また、そのための人員も、守護者の中で最も攻撃力のあるコキュートス、攻撃力もあるし第二位の素早さを持つセバス、第四位の攻撃力を持つアルベドとなっている。
加えて、数に任せたデバフで、ステータスを下げたままを維持している。
これにより、守護者3名による息を合わせた連携も相まって、少しずつ……本当に少しずつだが、『調停の翼』の体力を削ることに成功し。
『──アインズ様! ゾーイの様子に変化あり! 間もなく魔法が切れる可能性大!』
『──直ちに戻せ!』
パンドラより報告が来たのと、それに対して指示を出し、受けたパンドラが素早くゾーイの手を取って転移したのは、ほぼ同時で。

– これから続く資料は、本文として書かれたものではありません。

Lemma filterContributions_when_filterable context (c : Contributions)
    (evaluateExpr : string → MutableContext → Outcome JsValue) :
  filterable context evaluateExpr c →
  outcomeOf (filterContributions context c evaluateExpr)
  = Returned {| commands := commands c;
                menus := shownMenus context evaluateExpr <$> menus c |}.
Proof.
  unfold filterable. destruct (menus c) as [m|] eqn:Em; simpl.
  - intros Hall. by rewrite (filterContributions_returns _ _ _ m Em Hall).
  - intros _. rewrite filterContributions_no_menus by done.
    destruct c as [cs ms]. simpl in Em. by rewrite Em.
Qed.

Lemma filterContributions_when_not_filterable context (c : Contributions)
    (evaluateExpr : string → MutableContext → Outcome JsValue) :
  ¬ filterable context evaluateExpr c →
  ∃ err, outcomeOf (filterContributions context c evaluateExpr) = Thrown err.
Proof.
  unfold filterable. destruct (menus c) as [m|] eqn:Em; simpl; [|done].
  intros Hnot. by apply filterContributions_throws with m.
Qed.

(** The [try] block against the expectation: it returns what the entry is
    expected to contribute, or the entry fails and it throws. *)
Lemma tryEvaluate_expected context e :
  ¬ entryFails context e
  ∧ outcomeOf (tryEvaluate context (contributions e))
    = Returned (contributionExpected context e)
  ∨ entryFails context e
    ∧ contributionExpected context e = emptyContributions
    ∧ ∃ err, outcomeOf (tryEvaluate context (contributions e)) = Thrown err.
Proof.
  unfold entryFails, contributionExpected, tryEvaluate, commandsOf.
  rewrite outcomeOf_bind.
  destruct (decide (filterable context evaluate (contributions e)))
    as [Hf|Hnot].
  - rewrite (filterContributions_when_filterable _ _ _ Hf).
    cbn [mbind Outcome_bind]. rewrite evaluateContributions_outcome.
    cbn [commands menus].
    destruct (commands (contributions e)) as [cs|]; cbn [default].
    + destruct (mapM _ cs) as [es|err] eqn:Em; cbn [fmap Outcome_fmap].
      * left. split; [|done]. by intros [?|[err [=]]].
      * right. split_and!; eauto.
    + left. split; [|done]. by intros [?|[err [=]]].
  - right. split_and!; [by left|done|].
    destruct (filterContributions_when_not_filterable _ _ _ Hnot) as [err Herr].
    exists err. by rewrite Herr.
Qed.
(** ** Between the open and the close of a connection *)

(** X14: nothing is sent while the client is not marked connected.  From
    a client with [is_connected] false (a fresh one, or one after
    [disconnect], [_on_error] or [_on_close]), whatever is called except
    the open callback, with whatever arguments, no control message is
    handed to a transport and [is_connected] stays false: only [_on_open]
    makes the client connected. *)
Theorem nothing_sent_while_disconnected env s calls :
  is_connected (client s) = false ->
  forallb (fun call => negb (is_open call)) calls = true ->
  sends (trace (run env s calls)) = sends (trace s) /\
  is_connected (client (run env s calls)) = false.
Proof.
  revert s. induction calls as [|call calls IH]; intros s Hconn Hcalls;
    cbn [run fold_left].
  - auto.
  - cbn in Hcalls. apply andb_true_iff in Hcalls. destruct Hcalls as [H1 H2].
    apply negb_true_iff in H1.
    destruct (step_unconnected env s call Hconn H1) as [Hc' Hs'].
    destruct (IH (step env s call) Hc' H2) as [Ha Hb].
    unfold run in *. rewrite Ha, Hs'. auto.
Qed.

Lemma nothing_sent_while_disconnected_witness :
  let s := mkSystem sample_client [] [] in
  let later := [AppDisconnect; AppSubscribe "trade" ["BTCUSDT:Binance"] 3%nat;
                OnMessage 0%nat "auth ok"; PingTurn;
                AppUnsubscribe "liquidation" ["BTC"] None; AppConnect] in
  sends (trace (run sample_env (step sample_env s (OnError 0%nat "reset")) later)) = [].
Proof.
  intros s later.
  exact (proj1 (@nothing_sent_while_disconnected sample_env
                  (step sample_env s (OnError 0%nat "reset")) later
                  eq_refl eq_refl)).
Defined.

(** X15: the open callback.  On a client that holds a transport,
    [_on_open] marks the client connected, resets the reconnect counter,
    hands exactly one message to the client's transport, the auth message
    with the client's API key, and then starts the heartbeat thread, whose
    handle it records; [is_authenticated] is not touched. *)
Theorem on_open_authenticates env w transport h c :
  ws c = Some transport ->
  let r := _on_open env w h c in
  res_out r = Ret tt /\
  sends (res_events r) = [WAuth (api_key c)] /\
  (exists log_line thread,
     res_events r =
       [EvLog INFO ConnectionOpened;
        EvSend transport (WAuth (api_key c));
        log_line;
        EvThreadStart thread SendPing] /\
     _ping_thread (res_client r) = Some thread) /\
  is_connected (res_client r) = true /\
  reconnect_attempts (res_client r) = 0 /\
  is_authenticated (res_client r) = is_authenticated c.
Proof.
  intros Hws r. subst r. unfold _on_open. go. rewrite send_message_run. go.
  unfold send_events. proj_m. rewrite Hws.
  destruct (ws_send env (h ++ [EvLog INFO ConnectionOpened]) transport
              (WAuth (api_key c))) eqn:Hsend; cbn [app sends].
  - repeat split; try reflexivity. eexists _, _. split; reflexivity.
  - repeat split; try reflexivity. eexists _, _. split; reflexivity.
Qed.

Lemma on_open_authenticates_witness :
  let c := started [] (set_running true (init "key" false)) in
  let r := _on_open sample_env 1%nat [] c in
  sends (res_events r) = [WAuth "key"] /\
  is_connected (res_client r) = true /\
  reconnect_attempts (res_client r) = 0.
Proof.
  intros c.
  pose proof (@on_open_authenticates sample_env 1%nat 1%nat [] c eq_refl)
    as (_ & Hs & _ & Hc & Hn & _).
  split; [exact Hs|]. split; [exact Hc | exact Hn].
Defined.

(** X16: a close that was asked for.  When the client is not running,
    [_on_close] marks it disconnected and unauthenticated and returns:
    no reconnect attempt, no sleep, no transport, the counter as it
    was. *)
Theorem intentional_close_no_reconnect env w code msg h c :
  running c = false ->
  _on_close env w code msg h c =
  mkRes (Ret tt)
    (set_is_authenticated (JBool false) (set_is_connected false c))
    [EvLog INFO (ConnectionClosed code msg); EvLog INFO ClosedIntentionally].
Proof.
  intros Hr. rewrite on_close_split.
  rewrite (bind_eq _ (on_close_intended w code msg h c Hr)). reflexivity.
Qed.

Lemma intentional_close_no_reconnect_witness :
  let c := set_running false sample_client in
  let r := _on_close sample_env 0%nat (Some 1000) None [] c in
  sleeps (res_events r) = [] /\ opens (res_events r) = [] /\
  is_connected (res_client r) = false /\
  reconnect_attempts (res_client r) = 0.
Proof.
  intros c r. subst r.
  rewrite (@intentional_close_no_reconnect sample_env 0%nat (Some 1000) None []
             c eq_refl).
  repeat split; reflexivity.
Defined.

(** X17: [connect] does not give the budget back.  On a client that gave
    up (not running, counter at the maximum), [connect] marks it running
    again but leaves the counter where it is: only [_on_open] resets it.
    If the new connection closes before it opens, that close gives up at
    once, without any backoff sleep. *)
Theorem connect_after_give_up_has_no_retries env s w code msg :
  running (client s) = false ->
  max_reconnect_attempts (client s) <= reconnect_attempts (client s) ->
  let s1 := step env s AppConnect in
  let s2 := step env s1 (OnClose w code msg) in
  running (client s1) = true /\
  reconnect_attempts (client s1) = reconnect_attempts (client s) /\
  running (client s2) = false /\
  sleeps (trace s2) = sleeps (trace s) /\
  sleeping s2 = sleeping s /\
  In (EvLog ERROR MaxReconnectAttemptsReached) (trace s2).
Proof.
  intros Hr Hge s1 s2.
  assert (H1 : running (client s1) = true /\
               reconnect_attempts (client s1) = reconnect_attempts (client s) /\
               max_reconnect_attempts (client s1) = max_reconnect_attempts (client s) /\
               sleeps (trace s1) = sleeps (trace s) /\
               sleeping s1 = sleeping s).
  { subst s1. cbn [step]. unfold sleeping. cbn [after client trace asleep].
    set (e0 := on_thread main_thread (asleep s) env).
    destruct (connect_facts e0 (trace s) (client s))
      as ((_ & _ & Hm) & _ & Ha & _ & Hs).
    rewrite extend_app, sleeps_app, Hs, app_nil_r, Ha, Hm.
    split; [|auto].
    rewrite connect_run, Hr. destruct (thread_alive e0 (trace s) (client s));
      reflexivity. }
  destruct H1 as (Hr1 & Hn1 & Hm1 & Hs1 & Hsl1).
  split; [exact Hr1|]. split; [exact Hn1|].
  subst s2. cbn [step].
  rewrite on_close_give_up by (try assumption; rewrite Hn1, Hm1; assumption).
  unfold sleeping in *.
  cbn [after client trace asleep res_out res_client res_events extend].
  proj_m. rewrite sleeps_app, Hs1, Hsl1. cbn [sleeps].
  rewrite app_nil_r. repeat split; try reflexivity.
  apply in_or_app. right. cbn. auto.
Qed.

Lemma connect_after_give_up_has_no_retries_witness :
  let s := run sample_env (boot "key" false)
             (AppConnect :: five_failures ++ [OnClose 0%nat None None]) in
  let s2 := run sample_env s [AppConnect; OnClose 0%nat None None] in
  running (client s) = false /\
  reconnect_attempts (client s) = 5 /\
  running (client s2) = false /\
  sleeps (trace s2) = [5; 10; 20; 40; 80].
Proof.
  intros s s2.
  assert (Hge : max_reconnect_attempts (client s) <= reconnect_attempts (client s))
    by (vm_compute; discriminate).
  pose proof (@connect_after_give_up_has_no_retries sample_env s 0%nat None None
                eq_refl Hge) as (_ & _ & Hr2 & Hs2 & _).
  split; [reflexivity|]. split; [reflexivity|]. split; [exact Hr2 | exact Hs2].
Defined.

(** X18: the backoff doubles.  Of two failed reconnect attempts in a row
    (close, end of the sleep, close, end of the sleep) the second waits
    twice as long as the first. *)
Theorem backoff_doubles env s w code msg w' code' msg' :
  running (client s) = true ->
  0 <= reconnect_attempts (client s) ->
  reconnect_attempts (client s) + 1 < max_reconnect_attempts (client s) ->
  let s2 := run env s [OnClose w code msg; SleepEnds;
                       OnClose w' code' msg'; SleepEnds] in
  let wait := reconnect_interval (client s) * 2 ^ reconnect_attempts (client s) in
  sleeps (trace s2) = sleeps (trace s) ++ [wait; 2 * wait] /\
  reconnect_attempts (client s2) = reconnect_attempts (client s) + 2 /\
  running (client s2) = true.
Proof.
  intros Hr Hlo Hlt s2 wait. subst s2 wait. cbn [run fold_left].
  destruct (@close_then_wake env s w code msg Hr ltac:(lia))
    as (Hr1 & Hn1 & (_ & Hi1 & Hm1) & _ & Hs1).
  set (s1 := step env (step env s (OnClose w code msg)) SleepEnds) in *.
  destruct (@close_then_wake env s1 w' code' msg' Hr1 ltac:(lia))
    as (Hr2 & Hn2 & _ & _ & Hs2).
  rewrite Hs2, Hs1, Hn2, Hn1, Hi1, Hr2, <- app_assoc. cbn [app].
  replace (reconnect_attempts (client s) + 1 - 1) with (reconnect_attempts (client s))
    by lia.
  replace (reconnect_attempts (client s) + 1 + 1 - 1)
    with (Z.succ (reconnect_attempts (client s))) by lia.
  rewrite Z.pow_succ_r by assumption.
  repeat split; try reflexivity; try lia.
  do 3 f_equal. ring.
Qed.

Lemma backoff_doubles_witness :
  let s := step sample_env (boot "key" false) AppConnect in
  let s2 := run sample_env s [OnClose 0%nat None None; SleepEnds;
                              OnClose 0%nat None None; SleepEnds] in
  sleeps (trace s2) = [5; 10].
Proof.
  intros s.
  assert (Hlo : 0 <= reconnect_attempts (client s)) by (cbn; lia).
  assert (Hlt : reconnect_attempts (client s) + 1 < max_reconnect_attempts (client s))
    by (cbn; lia).
  exact (proj1 (@backoff_doubles sample_env s 0%nat None None 0%nat None None
                  eq_refl Hlo Hlt)).
Defined.

(** ** Subscribing and unsubscribing *)

Lemma fresh_params_distinct params : forall cur, NoDup (fresh_params params cur).
Proof.
  induction params as [|p ps IH]; intros cur; simpl; [constructor|].
  destruct (str_in p cur); [apply IH|].
  constructor; [|apply IH].
  intros Hin. apply fresh_params_new in Hin. destruct Hin as [_ Hn].
  apply Hn. apply in_or_app. right. now left.
Qed.

Lemma fresh_params_iff params cur p :
  In p (fresh_params params cur) <-> In p params /\ ~ In p cur.
Proof.
  split; [apply fresh_params_new|].
  intros [Hp Hn]. pose proof (fresh_params_covers params cur p Hp) as H.
  apply in_app_or in H. tauto.
Qed.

突如──『地底湖』にて守護者たちと戦っていた『調停の翼』が鳴いたかと思えば。
元の場所に戻されたゾーイがハッと我に返るのと、素早く転身したパンドラがそこからさらに転移したのは、ほぼ同時で。
──行くぞ
己が何時の間にかダメージを受けている事に気付いたゾーイの下に、意志を汲み取った『調停の翼』が、雄叫びを上げながら急降下し──そして。
──蒼天の映し鏡たる我が剣にて、万象の憂いを断たん!!
カッ、と。
ひと際強い光がゾーイたちより放たれた直後にはもう、調停の翼と融合を果たした、調停者ゾーイが……いや、違う。
──断ち切る!!
ついに、世界の均衡を崩す存在を相手に本気を……『星晶獣ジ・オーダー・グランデ』へと成った彼女が、蒼天のように輝く剣を構え──それを見たコキュートスが、先に動いた。
『
コキュートスの背後に出現する、不動明王。ゴウっと放たれた力が、コキュートスの総身をギチギチと震わせる。
それを見た、ゾーイの刃が──コキュートスへと向いた。
『オポッジション』!!!!
白銀の如く光り輝き……振り払えば、それは目も眩むような光のエネルギーとなって──コキュートスの身体を一撃で両断した。
──それを見た瞬間、セバスはアルベドを蹴った。
本気ではないが、その威力は相当であり、アルベドの身体は瞬時に数十メートル後方に吹っ飛ばされ──そうして。
『アルベド、撤退しろ!』
『──っ!!!』
悟からの『伝言』を受けると同時に、アルベドは走りだし──その最中、見てしまった。
そして、凄まじい勢いで現れ始めた見知らぬアンデッドたちが、時間稼ぎをしているのを。
アルベドは……次から次へとこみ上げてくる涙を後ろに、只々足を動かして……悟の下へと走った。